Еще посетитель мог похвастаться разноцветными глазами. Левый — карий, правый — ярко — зеленый. Кажется, это называется гетерохромия. Между прочим — признак гения по версии всяких шарлатанов. Но с первого взгляда человек производил впечатление большого умника. Настороженный взгляд, чуть приподнятые уголки тонких бледных губ, горделивая осанка. И, что называется, печать мудрости на угрюмом челе.

При моем появлении посетитель встал и протянул руку.
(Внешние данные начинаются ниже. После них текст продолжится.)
Lemma string_of_list_ascii_snoc (l : list ascii) (c : ascii) :
  string_of_list_ascii (l ++ [c]) = string_of_list_ascii l +:+ String c "".
Proof. induction l as [|a l IH]; [reflexivity|]. simpl. app_step. now rewrite IH. Qed.

(** A string is read back from its escaped text, up to the closing quote. *)
Lemma parse_chars_escape (s : string) (acc : list ascii) (rest : string) :
  parse_chars acc (escape s +:+ quote +:+ rest) =
    Some (string_of_list_ascii (rev acc) +:+ s, rest).
Proof.
  revert acc. induction s as [|c s IH]; intros acc.
  - cbn [escape]. unfold quote. app_step. simpl.
    now rewrite StrFacts.append_empty_r.
  - cbn [escape]. rewrite StrFacts.append_assoc, parse_chars_escape_char, IH.
    cbn [rev]. rewrite string_of_list_ascii_snoc, StrFacts.append_assoc.
    app_step. reflexivity.
Qed.

(** *** Numbers *)

Lemma parse_digits_end (acc : Z) (rest : string) :
  no_digit rest -> parse_digits acc true rest = Some (acc, rest).
Proof. destruct rest as [|c r]; simpl; [reflexivity|]. now intros ->. Qed.

Lemma parse_digits_acc (d : Decimal.uint) (acc : positive) (rest : string) :
  no_digit rest ->
  parse_digits (Zpos acc) true (NilEmpty.string_of_uint d +:+ rest) =
    Some (Zpos (Pos.of_uint_acc d acc), rest).
Proof.
  intros Hrest. revert acc.
  induction d as [|d IH|d IH|d IH|d IH|d IH|d IH|d IH|d IH|d IH|d IH]; intros acc;
    cbn [NilEmpty.string_of_uint Pos.of_uint_acc]; app_step;
    try (cbn [parse_digits];
         match goal with
         | |- context [digit_of ?c] =>
             change (digit_of c) with (Some (Z.of_nat (nat_of_ascii c - 48)))
         end; cbv beta iota;
         rewrite <- IH; f_equal; simpl; lia).
  now apply parse_digits_end.
Qed.

Lemma parse_digits_uint (d : Decimal.uint) (seen : bool) (rest : string) :
  no_digit rest ->
  seen = true \/ d <> Decimal.Nil ->
  parse_digits 0 seen (NilEmpty.string_of_uint d +:+ rest) =
    Some (Z.of_N (Pos.of_uint d), rest).
Proof.
  intros Hrest. revert seen.
  induction d as [|d IH|d IH|d IH|d IH|d IH|d IH|d IH|d IH|d IH|d IH];
    intros seen Hseen;
    cbn [NilEmpty.string_of_uint Pos.of_uint]; app_step.
  - destruct Hseen as [-> | Hnil]; [|contradiction]. now apply parse_digits_end.
  - cbn [parse_digits]. change (digit_of "0") with (Some 0). cbv beta iota.
    change (10 * 0 + 0) with 0. apply IH. now left.
  - cbn [parse_digits]. change (digit_of "1") with (Some 1). cbv beta iota.
    change (10 * 0 + 1) with (Zpos 1). now rewrite parse_digits_acc.
  - cbn [parse_digits]. change (digit_of "2") with (Some 2). cbv beta iota.
    change (10 * 0 + 2) with (Zpos 2). now rewrite parse_digits_acc.
  - cbn [parse_digits]. change (digit_of "3") with (Some 3). cbv beta iota.
    change (10 * 0 + 3) with (Zpos 3). now rewrite parse_digits_acc.
  - cbn [parse_digits]. change (digit_of "4") with (Some 4). cbv beta iota.
    change (10 * 0 + 4) with (Zpos 4). now rewrite parse_digits_acc.
  - cbn [parse_digits]. change (digit_of "5") with (Some 5). cbv beta iota.
    change (10 * 0 + 5) with (Zpos 5). now rewrite parse_digits_acc.
  - cbn [parse_digits]. change (digit_of "6") with (Some 6). cbv beta iota.
    change (10 * 0 + 6) with (Zpos 6). now rewrite parse_digits_acc.
  - cbn [parse_digits]. change (digit_of "7") with (Some 7). cbv beta iota.
    change (10 * 0 + 7) with (Zpos 7). now rewrite parse_digits_acc.
  - cbn [parse_digits]. change (digit_of "8") with (Some 8). cbv beta iota.
    change (10 * 0 + 8) with (Zpos 8). now rewrite parse_digits_acc.
  - cbn [parse_digits]. change (digit_of "9") with (Some 9). cbv beta iota.
    change (10 * 0 + 9) with (Zpos 9). now rewrite parse_digits_acc.
Qed.

Lemma to_uint_nonnil (p : positive) : Pos.to_uint p <> Decimal.Nil.
Proof.
  intros Hnil. pose proof (Unsigned.of_to p) as Hp. rewrite Hnil in Hp.
  discriminate Hp.
Qed.

(** The decimal digits of a positive number are read back as that number. *)
Lemma parse_digits_pos (p : positive) (rest : string) :
  no_digit rest ->
  parse_digits 0 false (NilEmpty.string_of_uint (Pos.to_uint p) +:+ rest) =
    Some (Zpos p, rest).
Proof.
  intros Hrest. rewrite parse_digits_uint; auto using to_uint_nonnil.
  now rewrite Unsigned.of_to.
Qed.

(** A number is read by [parse_digits]. *)
Lemma parse_value_digits (fuel : nat) (d : Decimal.uint) (rest : string) :
  d <> Decimal.Nil ->
  parse_value (S fuel) (NilEmpty.string_of_uint d +:+ rest) =
    match parse_digits 0 false (NilEmpty.string_of_uint d +:+ rest) with
    | Some (z, rest') => Some (JNum z, rest')
    | None => None
    end.
Proof.
  destruct d; [contradiction| | | | | | | | | |]; intros _;
    cbn [NilEmpty.string_of_uint]; app_step; reflexivity.
Qed.

Lemma json_size_pos (v : json) : (1 <= json_size v)%nat.
Proof. destruct v; simpl; lia. Qed.

(** *** Documents without members *)

Lemma parse_leaf_null (fuel : nat) (rest : string) :
  parse_value (S fuel) ("null" +:+ rest) = Some (JNull, rest).
Proof. reflexivity. Qed.

Lemma parse_leaf_bool (fuel : nat) (b : bool) (rest : string) :
  parse_value (S fuel) ((if b then "true" else "false") +:+ rest) = Some (JBool b, rest).
Proof. destruct b; reflexivity. Qed.

Lemma parse_value_minus (fuel : nat) (s : string) :
  parse_value (S fuel) (String "-" s) =
    match parse_digits 0 false s with
    | Some (z, rest') => Some (JNum (- z), rest')
    | None => None
    end.
Proof. reflexivity. Qed.

Lemma parse_leaf_num (fuel : nat) (z : Z) (rest : string) :
  no_digit rest -> parse_value (S fuel) (dumps_int z +:+ rest) = Some (JNum z, rest).
Proof.
  intros Hrest. destruct z as [|p|p]; unfold dumps_int.
  - app_step. change (parse_value (S fuel) (String "0" rest))
      with (match parse_digits 0 true rest with
            | Some (z, rest') => Some (JNum z, rest') | None => None end).
    now rewrite parse_digits_end.
  - rewrite parse_value_digits by apply to_uint_nonnil.
    now rewrite parse_digits_pos.
  - rewrite StrFacts.append_assoc. app_step.
    now rewrite parse_value_minus, parse_digits_pos.
Qed.

Lemma parse_value_quote (fuel : nat) (s : string) :
  parse_value (S fuel) (quote +:+ s) =
    match parse_chars [] s with
    | Some (t, rest') => Some (JStr t, rest')
    | None => None
    end.
Proof. reflexivity. Qed.

Lemma parse_leaf_str (fuel : nat) (t rest : string) :
  parse_value (S fuel) (dumps_string t +:+ rest) = Some (JStr t, rest).
Proof.
  unfold dumps_string. rewrite !StrFacts.append_assoc, parse_value_quote.
  now rewrite parse_chars_escape.
Qed.

(** *** Sizes, and induction on documents *)

Lemma sum_sizes_elem {A : Type} (size : A -> nat) (l : list A) (x : A) :
  x ∈ l -> (size x <= foldr (fun y acc => size y + acc) 0 l)%nat.
Proof.
  induction l as [|y l IH]; intros Hx.
  - exfalso. exact (not_elem_of_nil x Hx).
  - apply elem_of_cons in Hx as [-> | Hx]; simpl; [lia|].
    specialize (IH Hx). lia.
Qed.

Lemma sum_sizes_length {A : Type} (size : A -> nat) (l : list A) :
  (forall x, x ∈ l -> 1 <= size x)%nat ->
  (length l <= foldr (fun y acc => size y + acc) 0 l)%nat.
Proof.
  induction l as [|y l IH]; intros Hpos; simpl; [lia|].
  pose proof (Hpos y (list_elem_of_here _ _)).
  assert (length l <= foldr (fun y acc => size y + acc) 0 l)%nat.
  { apply IH. intros x Hx. apply Hpos. now apply list_elem_of_further. }
  lia.
Qed.

Lemma json_size_dict (d : gmap string json) :
  json_size (JDict d) =
    S (foldr (fun (p : string * json) acc => json_size p.2 + acc)%nat 0%nat
         (map_to_list d)).
Proof.
  cbn [json_size]. rewrite map_fold_foldr. f_equal.
  induction (map_to_list d) as [|[k x] l IH]; [reflexivity|].
  simpl. now rewrite IH.
Qed.

(** Induction on documents: a property that holds of a document whenever it
    holds of its items, or of the values of its members, holds of all. *)
Lemma json_ind' (Q : json -> Prop) :
  Q JNull ->
  (forall b, Q (JBool b)) ->
  (forall n, Q (JNum n)) ->
  (forall s, Q (JStr s)) ->
  (forall l, Forall Q l -> Q (JList l)) ->
  (forall d, (forall k x, d !! k = Some x -> Q x) -> Q (JDict d)) ->
  forall v, Q v.
Proof.
  intros Hnull Hbool Hnum Hstr Hlist Hdict v.
  remember (json_size v) as n eqn:Hn.
  assert (Hle : (json_size v <= n)%nat) by lia. clear Hn.
  revert v Hle. induction n as [|n IH]; intros v Hle.
  { pose proof (json_size_pos v). lia. }
  destruct v as [|b|z|s|l|d]; auto.
  - apply Hlist. apply Forall_forall. intros x Hx. apply IH.
    cbn [json_size] in Hle.
    pose proof (sum_sizes_elem json_size l x Hx). lia.
  - apply Hdict. intros k x Hx. apply IH.
    rewrite json_size_dict in Hle.
    apply elem_of_map_to_list in Hx.
    pose proof (sum_sizes_elem (fun p : string * json => json_size p.2)
                  (map_to_list d) (k, x) Hx) as Hsum.
    simpl in Hsum. lia.
Qed.

(** *** Containers *)

Lemma ws_no_digit (c : ascii) : is_ws c = true -> digit_of c = None.
Proof. destruct c as [[] [] [] [] [] [] [] []]; try discriminate; reflexivity. Qed.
— Господин Авелин? Очень рад встрече с вами. Прошу простить за столь долгую задержку — эти товарищи, — человек кивнул на сыщика, — изо всех сил скрывали факт вашего ареста. Но слухами земля полнится, и вот я здесь. Меня зовут Абель Кэриан. Если вы не против, я буду вести ваше дело.

13

— Господин Хэнс, — тихо, но внятно произнес адвокат, — согласно закону, я имею полное право общаться с подзащитным наедине. А вы обязаны уважать и соблюдать это право.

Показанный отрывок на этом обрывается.